HOW TO COMPLETE THIS TASK>
In the listing that follows, find the lines with the string "SecurityConfigurationError" and report how many there are, without commentary.

DATASET RECORDS>
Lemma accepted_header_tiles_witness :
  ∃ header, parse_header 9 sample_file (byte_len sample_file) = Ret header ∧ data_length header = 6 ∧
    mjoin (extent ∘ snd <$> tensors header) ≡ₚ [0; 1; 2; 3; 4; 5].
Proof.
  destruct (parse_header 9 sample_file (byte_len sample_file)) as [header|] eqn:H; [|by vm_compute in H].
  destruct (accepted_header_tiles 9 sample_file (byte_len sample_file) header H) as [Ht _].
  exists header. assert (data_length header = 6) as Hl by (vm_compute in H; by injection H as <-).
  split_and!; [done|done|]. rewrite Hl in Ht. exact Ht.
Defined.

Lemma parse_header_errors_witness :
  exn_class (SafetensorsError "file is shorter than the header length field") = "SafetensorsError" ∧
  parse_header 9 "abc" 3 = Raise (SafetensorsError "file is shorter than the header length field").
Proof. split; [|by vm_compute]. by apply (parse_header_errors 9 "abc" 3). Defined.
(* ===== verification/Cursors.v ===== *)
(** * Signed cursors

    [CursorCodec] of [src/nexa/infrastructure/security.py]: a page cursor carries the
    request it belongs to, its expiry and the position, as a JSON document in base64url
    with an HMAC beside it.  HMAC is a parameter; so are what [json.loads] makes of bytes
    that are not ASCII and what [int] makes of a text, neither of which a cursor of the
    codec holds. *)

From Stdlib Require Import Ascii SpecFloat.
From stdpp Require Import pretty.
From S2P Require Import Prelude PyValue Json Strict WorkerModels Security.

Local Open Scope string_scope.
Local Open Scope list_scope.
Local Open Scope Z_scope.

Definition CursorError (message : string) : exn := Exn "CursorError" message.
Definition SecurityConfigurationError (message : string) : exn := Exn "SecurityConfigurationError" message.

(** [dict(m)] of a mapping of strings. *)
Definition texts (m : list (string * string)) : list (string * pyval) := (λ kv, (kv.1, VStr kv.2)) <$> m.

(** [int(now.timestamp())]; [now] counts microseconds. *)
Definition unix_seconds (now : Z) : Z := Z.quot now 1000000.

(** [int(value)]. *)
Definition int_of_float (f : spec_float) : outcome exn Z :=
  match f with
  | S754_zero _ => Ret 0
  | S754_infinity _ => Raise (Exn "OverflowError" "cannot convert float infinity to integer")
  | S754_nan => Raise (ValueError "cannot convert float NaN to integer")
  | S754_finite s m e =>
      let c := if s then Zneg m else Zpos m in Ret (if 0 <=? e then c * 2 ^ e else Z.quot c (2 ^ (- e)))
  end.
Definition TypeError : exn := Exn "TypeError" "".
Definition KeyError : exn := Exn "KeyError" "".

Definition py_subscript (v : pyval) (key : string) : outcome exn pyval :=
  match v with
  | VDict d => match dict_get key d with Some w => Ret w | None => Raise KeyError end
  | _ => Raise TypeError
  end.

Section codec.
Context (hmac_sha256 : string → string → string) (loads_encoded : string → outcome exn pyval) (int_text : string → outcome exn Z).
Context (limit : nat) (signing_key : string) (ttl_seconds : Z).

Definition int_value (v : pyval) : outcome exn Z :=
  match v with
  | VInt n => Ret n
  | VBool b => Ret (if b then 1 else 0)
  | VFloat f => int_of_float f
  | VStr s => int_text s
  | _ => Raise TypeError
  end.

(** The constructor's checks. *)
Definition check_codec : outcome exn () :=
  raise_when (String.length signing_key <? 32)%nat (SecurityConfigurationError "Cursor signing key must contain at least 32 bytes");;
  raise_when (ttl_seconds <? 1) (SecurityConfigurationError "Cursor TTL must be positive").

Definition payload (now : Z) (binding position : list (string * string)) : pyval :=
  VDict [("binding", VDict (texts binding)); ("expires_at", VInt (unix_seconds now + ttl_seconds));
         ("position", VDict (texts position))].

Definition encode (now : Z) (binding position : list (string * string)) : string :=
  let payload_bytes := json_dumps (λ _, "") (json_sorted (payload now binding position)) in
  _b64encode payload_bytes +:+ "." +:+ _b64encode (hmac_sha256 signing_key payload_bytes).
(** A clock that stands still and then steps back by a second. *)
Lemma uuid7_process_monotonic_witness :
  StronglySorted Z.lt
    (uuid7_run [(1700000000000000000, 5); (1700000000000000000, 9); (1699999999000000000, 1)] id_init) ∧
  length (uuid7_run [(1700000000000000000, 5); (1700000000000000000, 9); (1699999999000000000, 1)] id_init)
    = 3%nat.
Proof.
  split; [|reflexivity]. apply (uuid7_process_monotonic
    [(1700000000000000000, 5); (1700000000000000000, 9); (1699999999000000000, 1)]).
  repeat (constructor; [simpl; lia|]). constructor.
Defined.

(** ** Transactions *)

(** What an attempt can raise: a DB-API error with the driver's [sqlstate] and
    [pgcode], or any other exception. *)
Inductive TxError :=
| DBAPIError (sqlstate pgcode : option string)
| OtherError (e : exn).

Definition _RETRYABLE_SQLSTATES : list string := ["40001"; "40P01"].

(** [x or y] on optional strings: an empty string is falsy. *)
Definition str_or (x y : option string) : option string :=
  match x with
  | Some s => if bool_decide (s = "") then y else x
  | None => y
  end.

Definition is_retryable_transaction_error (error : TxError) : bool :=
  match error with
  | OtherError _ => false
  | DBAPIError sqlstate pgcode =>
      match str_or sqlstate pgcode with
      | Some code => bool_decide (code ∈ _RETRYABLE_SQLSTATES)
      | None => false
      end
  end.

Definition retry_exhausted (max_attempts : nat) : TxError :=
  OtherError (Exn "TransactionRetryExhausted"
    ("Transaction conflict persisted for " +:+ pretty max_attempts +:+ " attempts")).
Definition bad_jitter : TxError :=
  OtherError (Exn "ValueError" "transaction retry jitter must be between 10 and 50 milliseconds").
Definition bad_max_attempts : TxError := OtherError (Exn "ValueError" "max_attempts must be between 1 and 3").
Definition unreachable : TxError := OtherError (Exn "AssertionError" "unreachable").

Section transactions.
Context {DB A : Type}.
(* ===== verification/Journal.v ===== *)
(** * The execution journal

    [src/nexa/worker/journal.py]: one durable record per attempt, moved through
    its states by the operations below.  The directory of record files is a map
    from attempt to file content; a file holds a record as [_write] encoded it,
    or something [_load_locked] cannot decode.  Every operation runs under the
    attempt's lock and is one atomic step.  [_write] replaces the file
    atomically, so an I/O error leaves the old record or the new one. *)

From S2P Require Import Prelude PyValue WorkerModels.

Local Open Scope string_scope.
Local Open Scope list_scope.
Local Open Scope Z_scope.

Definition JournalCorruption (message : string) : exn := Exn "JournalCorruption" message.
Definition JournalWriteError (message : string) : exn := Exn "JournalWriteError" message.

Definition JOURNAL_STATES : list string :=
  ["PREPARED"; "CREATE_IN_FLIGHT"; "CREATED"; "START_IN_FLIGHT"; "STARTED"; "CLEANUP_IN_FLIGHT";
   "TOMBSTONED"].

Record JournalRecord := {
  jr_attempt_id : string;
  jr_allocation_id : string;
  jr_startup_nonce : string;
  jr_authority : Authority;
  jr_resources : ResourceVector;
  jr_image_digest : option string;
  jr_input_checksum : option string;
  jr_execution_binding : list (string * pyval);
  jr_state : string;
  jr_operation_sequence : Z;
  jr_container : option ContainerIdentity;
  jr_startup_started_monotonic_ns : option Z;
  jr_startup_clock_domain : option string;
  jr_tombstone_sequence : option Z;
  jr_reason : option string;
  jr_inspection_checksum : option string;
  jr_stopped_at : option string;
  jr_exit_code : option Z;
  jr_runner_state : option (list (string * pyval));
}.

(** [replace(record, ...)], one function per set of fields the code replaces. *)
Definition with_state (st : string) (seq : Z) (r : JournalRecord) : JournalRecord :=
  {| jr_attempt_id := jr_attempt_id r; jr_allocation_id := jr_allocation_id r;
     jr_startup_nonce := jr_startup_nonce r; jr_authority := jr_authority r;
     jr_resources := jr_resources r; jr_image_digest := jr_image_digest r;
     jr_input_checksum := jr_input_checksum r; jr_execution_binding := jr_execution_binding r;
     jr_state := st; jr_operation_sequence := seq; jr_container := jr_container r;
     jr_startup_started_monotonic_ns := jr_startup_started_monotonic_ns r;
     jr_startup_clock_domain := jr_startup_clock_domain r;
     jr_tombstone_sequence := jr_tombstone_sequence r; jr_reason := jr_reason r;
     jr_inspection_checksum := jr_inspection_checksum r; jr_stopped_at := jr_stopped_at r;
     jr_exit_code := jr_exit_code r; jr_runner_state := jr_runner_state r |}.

ANSWER FOR THE TASK>
3